▸ Records shown:
*** Begin section ***
(** C24: a dispatching tick of the site task sends each
    module the tick changes one set_active_power command through command dispatch,
    in the order of the allocation, and nothing else; it remembers as dispatched
    exactly the shares whose commands were handled without an error, and keeps the
    operator's setpoints from before the event's first dispatching tick. The tick
    that ends the event, whatever lockouts, readings and topology hold by then,
    sends one command each to exactly the modules the event dispatched whose
    requested setpoint is still the event's (within 1e-6 W): the setpoint from
    before the event, or 0 W if there was none. It forgets the event if all of them
    were handled without an error and otherwise keeps its memory for the next tick.
    A command that is refused for a lockout, or fails, and is acked as such counts
    as handled. *)
Theorem event_end_restores_operator {W} `{South W} `{Broker W} hash_order frame_of order site_id topics creds
    channels trust locked cache now channels2 trust2 locked2 cache2 now2
    m requested (w : W) m1 requested1 w1 target requested2 w2 m3 requested3 w3 :
  let site channels trust locked cache now :=
    site_tick hash_order frame_of order site_id topics creds channels trust locked cache now in
  let sent channels trust locked cache now :=
    commands frame_of order site_id creds channels trust locked cache now in
  (∀ A l, hash_order A l ≡ₚ l) →
  posture topics cache = DispatchTarget target →
  site channels trust locked cache now m requested w = Some (m1, requested1, w1) →
  posture topics cache2 = Release →
  site channels2 trust2 locked2 cache2 now2 m1 requested2 w2 = Some (m3, requested3, w3) →
  let before := default (operator_setpoints requested) (snapshot m) in
  let shares := tick_shares hash_order site_id channels locked cache now m target in
  (∃ answers, sent channels trust locked cache now shares requested w = Some (answers, requested1, w1) ∧
     snapshot m1 = Some before ∧ dispatched m1 = map_extend (dispatched m) (handled shares answers)) ∧
  ∃ restores answers,
    sent channels2 trust2 locked2 cache2 now2 restores requested2 w2 = Some (answers, requested3, w3) ∧
    NoDup restores.*1 ∧
    (∀ id v, (id, v) ∈ restores ↔
       v = default (of_Z 0) (before !! id) ∧
       ∃ share held, dispatched m1 !! id = Some share ∧ operator_setpoints requested2 !! id = Some held ∧
         f_ltb (f_abs (f_sub held share)) SAME_SETPOINT_W = true) ∧
    m3 = if forallb id answers then new_event_memory else m1.
Proof.
  intros site sent Hord Hp Ht Hp2 Ht2 before shares.
  destruct (dispatch_tick _ _ _ _ _ _ _ _ _ _ _ _ _ _ _ _ _ _ Hp Ht) as (answers & Hc & Hs & Hm).
  destruct (release_tick _ _ _ _ _ _ _ _ _ _ _ _ _ _ _ _ _ Hp2 Ht2) as (answers2 & Hc2 & Hm3).
  split; [by exists answers|]. eexists _, answers2. split; [exact Hc2|]. split; [by apply end_once|]. split; [|done].
  intros id v. rewrite elem_of_end, Hs by done. split.
  - intros (snap & share & held & [= <-] & ? & ? & ? & ->). split; [done|]. by exists share, held.
  - intros (-> & share & held & ? & ? & ?). by exists before, share, held.
Qed.

(** ** One module, dispatched by an event, then locked out *)

Definition demo_topics : PostureTopics :=
  mkPostureTopics (measurement_topic "s1" "der_dispatch" "event_active" "none")
    (measurement_topic "s1" "der_dispatch" "target_setpoint_present" "none")
    (measurement_topic "s1" "der_dispatch" "target_active_power" "watts").

Definition demo_event (active : bool) : InputCache :=
  map_extend (demo_task_cache true)
    [(pt_event_active demo_topics, (VBool active, 0));
     (pt_target_present demo_topics, (VBool true, 0));
     (pt_target demo_topics, (VInt 3000, 0));
     (measurement_topic "s1" "module_1" "state_of_charge" "percent", (VInt 70, 0))].

Definition demo_site_channels : Channels :=
  {["module_1"%string := {["set_active_power"%string := Distribute demo_guarded]}]}.

Definition demo_frame_of (v : f64) : option CommandFrame := Some (mkFrame "t" v "site-dist-1").
Definition demo_hash (A : Type) (l : list (string * A)) : list (string * A) := l.

Definition demo_site_tick (active : bool) (locked : gset string) (m : EventMemory)
    (requested : Requested) : option (EventMemory * Requested * DemoSite) :=
  site_tick demo_hash demo_frame_of demo_order "s1" demo_topics None demo_site_channels ∅ locked
    (demo_event active) (seconds 10) m requested demo_w0.

Definition demo_event_memory : EventMemory :=
  mkMemory (Some {["module_1"%string := of_Z 1200]}) {["module_1"%string := of_Z 3000]}.

Definition demo_event_requested : Requested :=
  (record_request ∅ "module_1" "set_active_power" (of_Z 3000)).1.

(** The event dispatches 3000 W over the operator's 1200 W; when it ends the
    1200 W come back, unless the module is locked out. *)
Example demo_event_ticks :
  (λ o, o.1.1) <$> demo_site_tick true ∅ new_event_memory demo_requested = Some demo_event_memory ∧
  (λ o, requested_of o.1.2 "module_1" "set_active_power") <$>
    demo_site_tick false ∅ demo_event_memory demo_event_requested = Some (Some (of_Z 1200)) ∧
  (λ o, (o.1.1, requested_of o.1.2 "module_1" "set_active_power")) <$>
    demo_site_tick false {["module_1"%string]} demo_event_memory demo_event_requested =
    Some (new_event_memory, Some (of_Z 3000)).
Proof. split_and!; by vm_compute. Qed.

(** One tick of the event over the operator's 1200 W, then the tick that ends it. *)
Definition demo_event_then_end : option (EventMemory * Requested * DemoSite) :=
  '(m, requested, w) ← demo_site_tick true ∅ new_event_memory demo_requested;
  site_tick demo_hash demo_frame_of demo_order "s1" demo_topics None demo_site_channels ∅ ∅
    (demo_event false) (seconds 10) m requested w.

Lemma event_end_restores_operator_witness :
  match demo_site_tick true ∅ new_event_memory demo_requested with
  | Some (m1, requested1, w1) =>
      match site_tick demo_hash demo_frame_of demo_order "s1" demo_topics None demo_site_channels ∅ ∅
        (demo_event false) (seconds 10) m1 requested1 w1 with
      | Some (m3, requested3, w3) =>
          ∃ restores answers,
            commands demo_frame_of demo_order "s1" None demo_site_channels ∅ ∅ (demo_event false) (seconds 10)
              restores requested1 w1 = Some (answers, requested3, w3) ∧
            m3 = if forallb id answers then new_event_memory else m1
      | None => False
      end
  | None => False
  end.
Proof.
  assert ((if demo_event_then_end is Some _ then true else false) = true) as Hs by (by vm_compute).
  unfold demo_event_then_end in Hs.
  destruct (demo_site_tick true ∅ new_event_memory demo_requested) as [[[m1 requested1] w1]|] eqn:Ht; [|done].
  change ((if site_tick demo_hash demo_frame_of demo_order "s1" demo_topics None demo_site_channels ∅ ∅
    (demo_event false) (seconds 10) m1 requested1 w1 is Some _ then true else false) = true) in Hs.
  destruct (site_tick _ _ _ _ _ _ _ _ _ (demo_event false) _ m1 requested1 w1) as [[[m3 requested3] w3]|] eqn:Ht2; [|done].
  destruct (event_end_restores_operator demo_hash demo_frame_of demo_order "s1" demo_topics None
    demo_site_channels ∅ ∅ (demo_event true) (seconds 10) demo_site_channels ∅ ∅ (demo_event false) (seconds 10)
    new_event_memory demo_requested demo_w0 m1 requested1 w1 (of_Z 3000) requested1 w1 m3 requested3 w3
    ltac:(done) ltac:(by vm_compute) Ht ltac:(by vm_compute) Ht2) as (_ & restores & answers & Hc & _ & _ & Hm).
  exists restores, answers. exact (conj Hc Hm).
Defined.

Lemma refused_restore_is_forgotten_witness :
  ∃ w', demo_site_tick false {["module_1"%string]} demo_event_memory demo_event_requested =
      Some (new_event_memory, demo_event_requested, w') ∧
    ∀ current, end_ demo_hash new_event_memory current = [].
Proof.
  refine (refused_restore_is_forgotten demo_hash demo_frame_of demo_order "s1" demo_topics None
    demo_site_channels ∅ {["module_1"%string]} (demo_event false) (seconds 10) _ _ _
    demo_event_memory demo_event_requested demo_w0 _ _).
  - intros e w. by eexists.
  - intros v. by eexists.
  - by vm_compute.
  - by vm_compute.
  - intros id Hid. assert (id = "module_1"%string) as ->.
    { assert ((end_ demo_hash demo_event_memory (operator_setpoints demo_event_requested)).*1 =
        ["module_1"%string]) as He by (by vm_compute).
      rewrite He in Hid. by apply list_elem_of_singleton in Hid. }
    split_and!; [by apply (bool_decide_unpack _)|by eexists; vm_compute|by vm_compute|done].
Defined.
*** End section ***
▸ Work order:
Please repeat, exactly and only, the lines from the one containing "rewrite He in" through the last line of the records, both included.

▸ Result for this task:
      rewrite He in Hid. by apply list_elem_of_singleton in Hid. }
    split_and!; [by apply (bool_decide_unpack _)|by eexists; vm_compute|by vm_compute|done].
Defined.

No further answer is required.